Cet article a pour ambition de mettre la lumière sur les éléments essentiels de la compétence judiciaire et de la loi applicable dans les litiges en matière de successions. Cet article ne constitue toutefois pas un conseil juridique mais bel et bien un outil pour commencer à appréhender cette matière qui est complexe.
Le Droit international privé espagnol offre un ensemble de moyens de résolution des litiges concernant les successions héréditaires comprenant un élément d’extranéité. Il convient de souligner la complexité de la matière et la coexistence, pas toujours pacifique, entre les différents ordres juridiques traitant des différents litiges sur la matière.
Il est important de mettre en avant trois aspects, communs à l’analyse de n’importe quel cas de droit international privé, qui permettent d’offrir une compréhension générale de la matière.

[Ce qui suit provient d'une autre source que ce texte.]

(* ===== verification/ApiData.v ===== *)
(** * The control API of [src/server.rs]: what it publishes and remembers

    The answers and events of the API, the covers it caches, the position it
    extrapolates, and the events of the AirPlay receiver
    ([airplay/src/lib.rs]) it listens to.  JSON and base64 are parameters: a
    class of encoders with their laws. *)

From S2P Require Import Prelude StdTypes Digits Text Float64 Wire SpotifyId SpotifyUri Metadata AllowList.

Local Open Scope string_scope.
Local Open Scope list_scope.
Local Open Scope Z_scope.
Local Coercion Z.of_nat : nat >-> Z.

Definition CONNECTION_QUEUE : nat := 16.
Definition MAX_REQUEST_BYTES : nat := 1024.
Definition MAX_COVER_BYTES : Z := 2 * 1024 * 1024.
Definition COVER_CACHE_SIZE : nat := 4.

(** ** The AirPlay receiver *)

Record DacpTarget := mkDacpTarget {
  host : IpAddr;
  port : Z;
  active_remote : string;
  local_bind : option IpAddr;
  machine_number : Z;
  scope_id : Z;
}.

Inductive AirplayEvent :=
| AeSessionStarted (connection : Z) (peer : IpAddr)
| AeDacpAvailable (connection : Z) (host : IpAddr) (port : Z) (active_remote : string) (machine_number scope_id : Z)
    (local_bind : option IpAddr)
| AePlaybackChanged (connection : Z) (is_playing : bool) (position_ms : Z)
| AeTrackChanged (connection : Z) (title artist album album_artist : string) (duration_ms : Z)
    (cover : option (list Z * string))
| AeCoverChanged (connection : Z) (bytes : list Z) (mime : string)
| AeProgressChanged (connection : Z) (position_ms duration_ms : Z)
| AeVolumeChanged (connection : Z) (percent : Z)
| AeSessionEnded (connection : Z).

(** ** Answers and events *)

Record TrackResponse := mkTrackResponse {
  song_name : string;
  song_id : string;
  song_artists : list string;
  song_uri : string;
  track_type : string;
  track_album : string;
  track_album_artists : list string;
  track_duration_ms : Z;
  track_is_explicit : bool;
  track_source : string;
}.
#[export] Instance settable_TrackResponse : Settable TrackResponse := λ r,
  mkTrackResponse (song_name r) (song_id r) (song_artists r) (song_uri r) (track_type r) (track_album r)
    (track_album_artists r) (track_duration_ms r) (track_is_explicit r) (track_source r).
#[export] Instance TrackResponse_eq_dec : EqDecision TrackResponse.
Proof. solve_decision. Defined.

Definition TrackResponse_default : TrackResponse :=
  mkTrackResponse EmptyString EmptyString [] EmptyString EmptyString EmptyString [] 0 false EmptyString.

(** [From<AudioItem>]; printing an identifier may panic in the model of
    [to_base62] only. *)
Definition TrackResponse_from (audio_item : AudioItem) : exec TrackResponse :=
  let '(artists, album, album_artists) :=
    match ai_unique_fields audio_item with
    | UTrack artists album album_artists _ _ _ => ((λ a, a.1.2) <$> artists, album, album_artists)
    | UEpisode _ _ show_name => ([show_name], show_name, [])
    | ULocal artists album album_artists _ _ _ =>
        (option_list artists, default EmptyString album, option_list album_artists)
    end in
  id ← (if decide (item_type (ai_track_id audio_item) = "track") then to_id (ai_track_id audio_item) else Val EmptyString);
  Val (mkTrackResponse (ai_name audio_item) id artists (ai_uri audio_item) (item_type (ai_track_id audio_item))
         album album_artists (ai_duration_ms audio_item) (ai_is_explicit audio_item) "spotify").

Inductive Event :=
| EvSnapshot (is_playing : bool) (position_ms volume : Z) (track : TrackResponse)
| EvTrack (track : TrackResponse)
| EvPlayback (is_playing : bool) (position_ms : Z)
| EvVolume (volume : Z)
| EvCover (mime : string) (bytes : Z) (data : string).
#[export] Instance Event_eq_dec : EqDecision Event.
Proof. solve_decision. Defined.

(** [serde_json::to_string] on the payloads, [from_str] on the request of
    [setvol], and [BASE64] of [data_encoding]. *)
Class Serde := {
  encode_event : Event → option string;
  encode_volume : Z → option string;
  encode_track : TrackResponse → option string;
  parse_set_volume : string → option Z;
  base64_encode : list Z → string;
}.

Definition newline : ascii := "010".

(** What clients and the module's documentation rely on: these payloads always
    serialize, a value has no raw newline in it, an event is read back, the
    answers that are no events do not pass for one, a volume that is parsed is
    a [u16], and base64 is read back. *)
Class SerdeLaws `{Serde} := {
  decode_event : string → option Event;
  base64_decode : string → option (list Z);
  encode_event_total e : ∃ s, encode_event e = Some s ∧ no_char newline s ∧ decode_event s = Some e;
  encode_volume_line v s : encode_volume v = Some s → no_char newline s ∧ decode_event s = None;
  encode_track_line t s : encode_track t = Some s → no_char newline s ∧ decode_event s = None;
  parse_set_volume_u16 s v : parse_set_volume s = Some v → 0 ≤ v ≤ u16_max;
  base64_roundtrip l : bytes_ok l → base64_decode (base64_encode l) = Some l;
}.

(** ** Covers *)

Record Cover := mkCover { bytes : list Z; mime : string }.
#[export] Instance Cover_eq_dec : EqDecision Cover.
Proof. solve_decision. Defined.

(** [max_by_key]: the last of the widest. *)
Definition cover_to_ship (covers : list CoverImage) : option CoverImage :=
  foldl (λ best c, match best with
                   | Some b => if decide (cover_width b ≤ cover_width c) then Some c else best
                   | None => Some c
                   end) None covers.

Definition cover_mime (b : list Z) : string :=
  match b with
  | 0xff :: 0xd8 :: 0xff :: _ => "image/jpeg"
  | 0x89 :: 0x50 :: 0x4e :: 0x47 :: _ => "image/png"
  | 0x47 :: 0x49 :: 0x46 :: 0x38 :: _ => "image/gif"
  | 0x52 :: 0x49 :: 0x46 :: 0x46 :: _ :: _ :: _ :: _ :: 0x57 :: 0x45 :: 0x42 :: 0x50 :: _ => "image/webp"
  | _ => "application/octet-stream"
  end.

Record CoverFetched := mkCoverFetched { fetched_url : string; fetched : option Cover }.

(** What comes back from a fetch: [None] when the request failed or timed
    out. *)
Definition fetch_cover (url : string) (response : option (list Z)) : CoverFetched :=
  mkCoverFetched url
    (match response with
     | Some b => if decide (MAX_COVER_BYTES < length b) then None else Some (mkCover b (cover_mime b))
     | None => None
     end).

Record CoverCache := mkCoverCache { covers : gmap string Cover; order : list string }.
#[export] Instance settable_CoverCache : Settable CoverCache := λ r, mkCoverCache (covers r) (order r).
Definition CoverCache_default : CoverCache := mkCoverCache ∅ [].

Definition cache_get (self : CoverCache) (url : string) : option Cover := covers self !! url.
Definition cache_insert (url : string) (cover : Cover) (self : CoverCache) : CoverCache :=
  if decide (is_Some (covers self !! url)) then self
  else
    let self :=
      if decide (COVER_CACHE_SIZE ≤ length (order self))%nat then
        match order self with
        | oldest :: rest => mkCoverCache (delete oldest (covers self)) rest
        | [] => self
        end
      else self in
    mkCoverCache (<[url := cover]> (covers self)) (order self ++ [url]).

(** ** Volume and position *)

Definition volume_from_percent (percent : Z) : Z :=
  F64.to_int 0 u16_max (F64.round (F64.mul (F64.div (F64.of_Z (Z.min percent 100)) (F64.of_Z 100)) (F64.of_Z u16_max))).
Definition percent_from_volume (volume : Z) : Z :=
  F64.to_int 0 255 (F64.round (F64.mul (F64.div (F64.of_Z volume) (F64.of_Z u16_max)) (F64.of_Z 100))).

(** Instants are nanoseconds. *)
Record PlaybackState := mkPlaybackState { is_playing : bool; position_ms : Z; measured_at : Z }.
#[export] Instance settable_PlaybackState : Settable PlaybackState := λ r,
  mkPlaybackState (is_playing r) (position_ms r) (measured_at r).

Definition PlaybackState_default (now : Z) : PlaybackState := mkPlaybackState false 0 now.

Definition playback_update (now : Z) (playing : option bool) (position : Z) (self : PlaybackState) : PlaybackState :=
  mkPlaybackState (default (is_playing self) playing) position now.

(** The position counted up from the last report, without the cap of the
    duration. *)
Definition counted_position (now : Z) (self : PlaybackState) : Z :=
  if is_playing self then
    let elapsed := Z.max 0 (now - measured_at self) / 1000000 in
    Z.min u32_max (position_ms self + Z.min u32_max elapsed)
  else position_ms self.

Definition current_position (now duration : Z) (self : PlaybackState) : Z :=
  if negb (is_playing self) then position_ms self
  else
    let position := counted_position now self in
    if decide (0 < duration) then Z.min position duration else position.

(** ** Lemmas *)

(** *** The cover cache *)

(** The cache holds at most four covers, each within the limit, and the order
    lists exactly the URLs it holds. *)
Record cache_ok (self : CoverCache) : Prop := {
  cache_len : (length (order self) ≤ COVER_CACHE_SIZE)%nat;
  cache_NoDup : NoDup (order self);
  cache_keys : ∀ url, url ∈ order self ↔ is_Some (covers self !! url);
  cache_sizes : map_Forall (λ _ c, length (bytes c) ≤ MAX_COVER_BYTES) (covers self);
}.

Lemma cache_default_ok : cache_ok CoverCache_default.
Proof.
  constructor; simpl; [unfold COVER_CACHE_SIZE; lia|apply NoDup_nil_2| |apply map_Forall_empty].
  intros url. rewrite lookup_empty. split; [by intros ?%elem_of_nil|by intros []].
Qed.

(** Dropping the oldest cover makes room and keeps the cache well-formed. *)
Lemma cache_evict_ok oldest rest c :
  cache_ok (mkCoverCache c (oldest :: rest)) → cache_ok (mkCoverCache (delete oldest c) rest).
Proof.
  intros [Hlen Hnd Hk Hs]. simpl in *. apply NoDup_cons in Hnd as [Hn Hnd]. constructor; simpl; [lia|done| |].
  - intros url. specialize (Hk url). rewrite elem_of_cons in Hk. destruct (decide (url = oldest)) as [->|Hne].
    + rewrite lookup_delete_eq. split; [done|by intros []].
    + rewrite lookup_delete_ne by done. rewrite <- Hk. naive_solver.
  - by apply map_Forall_delete.
Qed.

Lemma cache_push_ok url cover c o :
  cache_ok (mkCoverCache c o) → c !! url = None → (length o < COVER_CACHE_SIZE)%nat → length (bytes cover) ≤ MAX_COVER_BYTES →
  cache_ok (mkCoverCache (<[url := cover]> c) (o ++ [url])).
Proof.
  intros [Hlen Hnd Hk Hs] Hu Hl Hc. simpl in *. constructor; simpl.
  - rewrite length_app. simpl. lia.
  - apply NoDup_app. split_and!; [done| |apply NoDup_singleton].
    intros x Hx ->%list_elem_of_singleton. apply Hk in Hx as [? Hx]. congruence.
  - intros x. rewrite elem_of_app, list_elem_of_singleton, Hk. destruct (decide (x = url)) as [->|Hne].
    + rewrite lookup_insert_eq. naive_solver.
    + rewrite lookup_insert_ne by done. naive_solver.
  - by apply map_Forall_insert_2.
Qed.

Lemma cache_insert_ok url cover self :
  cache_ok self → length (bytes cover) ≤ MAX_COVER_BYTES → cache_ok (cache_insert url cover self).
Proof.
  intros Hok Hc. unfold cache_insert. case_decide as Hu; [done|]. apply eq_None_not_Some in Hu.
  case_decide as Hl; [destruct self as [c [|oldest rest]]; simpl in *; [unfold COVER_CACHE_SIZE in Hl; lia|]
                     |destruct self; apply cache_push_ok; simpl in *; first [done|lia]].
  pose proof (cache_len _ Hok) as Hlen. simpl in Hlen.
  apply cache_push_ok; [by apply cache_evict_ok| |lia|done].
  destruct (decide (url = oldest)) as [->|]; [apply lookup_delete_eq|by rewrite lookup_delete_ne].
Qed.

Lemma cache_get_size self url c : cache_ok self → cache_get self url = Some c → length (bytes c) ≤ MAX_COVER_BYTES.
Proof. intros Hok Hg. exact (map_Forall_lookup_1 _ _ _ _ (cache_sizes _ Hok) Hg). Qed.

Lemma fetch_cover_size url response c :
  fetched (fetch_cover url response) = Some c → length (bytes c) ≤ MAX_COVER_BYTES.
Proof. destruct response as [b|]; simpl; [|done]. case_decide; [done|]. intros [= <-]. simpl. lia. Qed.

(** *** Volume and position *)

(** Every percentage survives the trip over the scale of the API. *)
Lemma percent_roundtrip p : 0 ≤ p ≤ 100 → percent_from_volume (volume_from_percent p) = p.
Proof.
  intros Hp. assert (forallb (λ n, bool_decide (percent_from_volume (volume_from_percent n) = n)) (Z.of_nat <$> seq 0 101) = true) as H
    by (vm_compute; reflexivity).
  rewrite forallb_forall in H. apply (bool_decide_unpack _). apply Is_true_true, H.
  apply list_elem_of_In, list_elem_of_fmap. exists (Z.to_nat p). rewrite elem_of_seq. lia.
Qed.

Lemma volume_from_percent_u16 p : 0 ≤ volume_from_percent p ≤ u16_max.
Proof. by apply to_int_bounds. Qed.

Lemma current_position_cap now duration self :
  current_position now duration self = counted_position now self ∨
  (0 < duration ∧ current_position now duration self = duration ∧ duration ≤ counted_position now self).
Proof.
  unfold current_position, counted_position. destruct (is_playing self); simpl; [|by left].
  case_decide; [|by left]. destruct (Z.min_spec (Z.min u32_max (position_ms self + Z.min u32_max (Z.max 0 (now - measured_at self) / 1000000))) duration) as [[? ->]|[? ->]]; [by left|by right].
Qed.

Lemma counted_update now playing position self :
  0 ≤ position ≤ u32_max → counted_position now (playback_update now playing position self) = position.
Proof.
  intros Hp. unfold counted_position, playback_update. simpl. destruct (default _ _); [|done].
  rewrite Z.sub_diag. change (Z.max 0 0 / 1000000) with 0. change u32_max with 4294967295 in *. lia.
Qed.
(** ** Every run *)

Definition selected_ok (sel : Selected) : Prop :=
  match sel with
  | SelCover _ (Some response) => bytes_ok response
  | SelPlayer e => player_event_ok e
  | SelAirplay (Some e) => airplay_event_ok e
  | SelAccept peer => addr_ok peer.1
  | _ => True
  end.

Definition progress_in (sels : list (Z * Selected)) : Reports := λ duration_ms,
  ∃ now connection position_ms, (now, SelAirplay (Some (AeProgressChanged connection position_ms duration_ms))) ∈ sels.

Section runs.
Context `{SerdeLaws}.

Section reports.
Context `{R : Reports}.

Lemma turn_api now sel w :
  api_inv w → selected_ok sel → match sel with SelAirplay (Some e) => reports e | _ => True end → Forall network_ok (allow_list (task w)) → 0 ≤ next_connection_id (task w) < u64_max →
  ∃ w', turn now sel w = Val w' ∧ api_inv w'.
Proof.
  intros Hw Hsel Hr Hnet Hid.
  destruct sel as [s| |url response|e|[e|]|peer|id line|id|id fails|taken closes]; cbn [turn]; cbn in Hsel;
    try (eexists; split; [done|]; first [by apply api_inv_modify | by apply handle_airplay_event_api
      | by apply handle_request_api | by apply write_connection_api | idtac]).
  - apply handle_cover_api; [done|]. by intros b ->.
  - by apply handle_player_event_api.
  - destruct (accept_api peer w Hw Hnet Hsel Hid) as (w' & ? & ? & _). by exists w'.
  - destruct Hw. split; [by apply conn_inv_disconnect|done].
Qed.

Lemma run_api sels w :
  api_inv w → Forall (λ s, selected_ok s.2) sels → (∀ d, progress_in sels d → reported d) → Forall network_ok (allow_list (task w)) →
  0 ≤ next_connection_id (task w) → next_connection_id (task w) + length sels ≤ u64_max →
  ∃ w', run sels w = Val w' ∧ api_inv w' ∧ allow_list (task w') = allow_list (task w).
Proof.
  revert w. induction sels as [|[now sel] sels IH]; intros w Hw Hs Hrep Hnet Hid Hlen; [by exists w|].
  apply Forall_cons in Hs as [Hsel Hs]. simpl in Hlen.
  assert (match sel with SelAirplay (Some e) => reports e | _ => True end) as Hsr.
  { destruct sel as [| | | |[[]|]| | | | |]; try done. apply Hrep. eexists _, _, _. apply list_elem_of_here. }
  destruct (turn_api now sel w Hw Hsel Hsr Hnet) as (w1 & E1 & Hw1); [lia|]. simpl. rewrite E1. simpl.
  apply turn_routes in E1 as (n & Hr & Hn). unfold routes in Hr. injection Hr as _ _ _ _ _ Ha Hid1.
  destruct (IH w1 Hw1 Hs) as (w' & ? & ? & ?); [|by rewrite Ha|lia|lia|].
  { intros d (t & i & q & Hin). apply Hrep. exists t, i, q. by apply list_elem_of_further. }
  exists w'. split_and!; [done|done|congruence].
Qed.

Lemma spawn_api now allow port bound : api_inv (spawn now allow port bound).
Proof.
  split; [|split_and!; [apply cache_default_ok|apply map_Forall_empty|done]].
  constructor; simpl; try done; try apply map_Forall_empty; intros ? ? []%lookup_empty_Some.
Qed.

End reports.

Lemma spawn_run now allow_text allow port bound sels :
  parse_allow_list allow_text = Ok allow → Forall (λ s, selected_ok s.2) sels → length sels ≤ u64_max →
  ∃ w, run sels (spawn now allow port bound) = Val w ∧ api_inv (R:=progress_in sels) w ∧ allow_list (task w) = allow.
Proof.
  intros Hp Hs Hlen. apply parse_networks_ok in Hp. by apply run_api; [apply spawn_api|..|].
Qed.

(** C11: whatever happens in whatever order, the server does not panic, and a
    client that is subscribed and connected is up to date: what was queued for
    it since it subscribed is whole lines, those events folded together are the
    state the server publishes (with the position counted on from when it was
    told, unless it was told at the very end of the track, and the artwork), and
    the bytes written to its socket followed by those that wait end with exactly
    these lines.  One thing may be missing: where the track came without a
    duration and an AirPlay sender reported it with its progress, the client may
    still see none, and only where the duration published is such a one. *)
Theorem subscriber_up_to_date now allow_text allow port bound sels :
  parse_allow_list allow_text = Ok allow → Forall (λ s, selected_ok s.2) sels → length sels ≤ u64_max →
  ∃ w, run sels (spawn now allow port bound) = Val w ∧
  ∀ id c, connections (task w) !! id = Some c → subscribed c = true →
    let told := heard id (history w) in
    Forall line_ok told.*2 ∧
    (∃ v, watch told = Some v ∧ shows (R:=progress_in sels) v (published (task w))) ∧
    ∃ p, pipes w !! id = Some p ∧
      (draining p = true → ∃ before, socket p +:+ concat_strings (waiting p) = before +:+ concat_strings told.*2).
Proof.
  intros Hp Hs Hlen. destruct (spawn_run now allow_text allow port bound sels Hp Hs Hlen) as (w & E & [Hi _] & _).
  exists w. split; [done|]. intros id c Hc Hsub. destruct (conn_pipe _ _ Hi id c Hc) as (_ & p & Hpipe & [Hb Hl]).
  destruct (conn_expects _ _ Hi id c Hc Hsub) as (v & Hv & Hshow). eauto 10.
Qed.

(** C12: the memory a run takes is bounded by the number of connections: no more
    than 16 lines wait for any of them, at most four covers are cached, none of
    them of more than 2 MiB, and only peers the allow list lets in are
    connected. *)
Theorem api_bounded now allow_text allow port bound sels :
  parse_allow_list allow_text = Ok allow → Forall (λ s, selected_ok s.2) sels → length sels ≤ u64_max →
  ∃ w, run sels (spawn now allow port bound) = Val w ∧
    map_Forall (λ _ p, (length (waiting p) ≤ CONNECTION_QUEUE)%nat) (pipes w) ∧
    map_Forall (λ _ c, allows allow (peer c).1 = Val true) (connections (task w)) ∧
    (size (covers (cover_cache (task w))) ≤ COVER_CACHE_SIZE)%nat ∧
    map_Forall (λ _ c, length (bytes c) ≤ MAX_COVER_BYTES) (covers (cover_cache (task w))).
Proof.
  intros Hp Hs Hlen. destruct (spawn_run now allow_text allow port bound sels Hp Hs Hlen) as (w & E & [Hi (Hc & _ & _)] & Ha).
  exists w. split_and!; [done|apply Hi|rewrite <- Ha; apply Hi| |apply Hc].
  rewrite <- size_dom. etrans; [|apply (cache_len _ Hc)].
  rewrite <- (size_list_to_set (C:=gset string)) by apply (cache_NoDup _ Hc).
  apply subseteq_size. intros url Hu%elem_of_dom. apply elem_of_list_to_set. by apply (cache_keys _ Hc).
Qed.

En premier lieu, il convient de savoir quand est ce que les tribunaux espagnols sont compétents. Ensuite, nous dévoilerons quelle(s) loi(s) doivent être appliquées. Enfin, il faut se pencher sur l’efficacité extraterritoriale des jugements étrangers en matière de succession, mais l’étude de cet aspect ne sera pas traitée dans cet article.
Compétence judiciaire internationale
Pour respecter l’ordre mentionné plus haut, nous commençons avec la première question : quel est le tribunal compétent pour connaitre des litiges en matière de successions héréditaires ?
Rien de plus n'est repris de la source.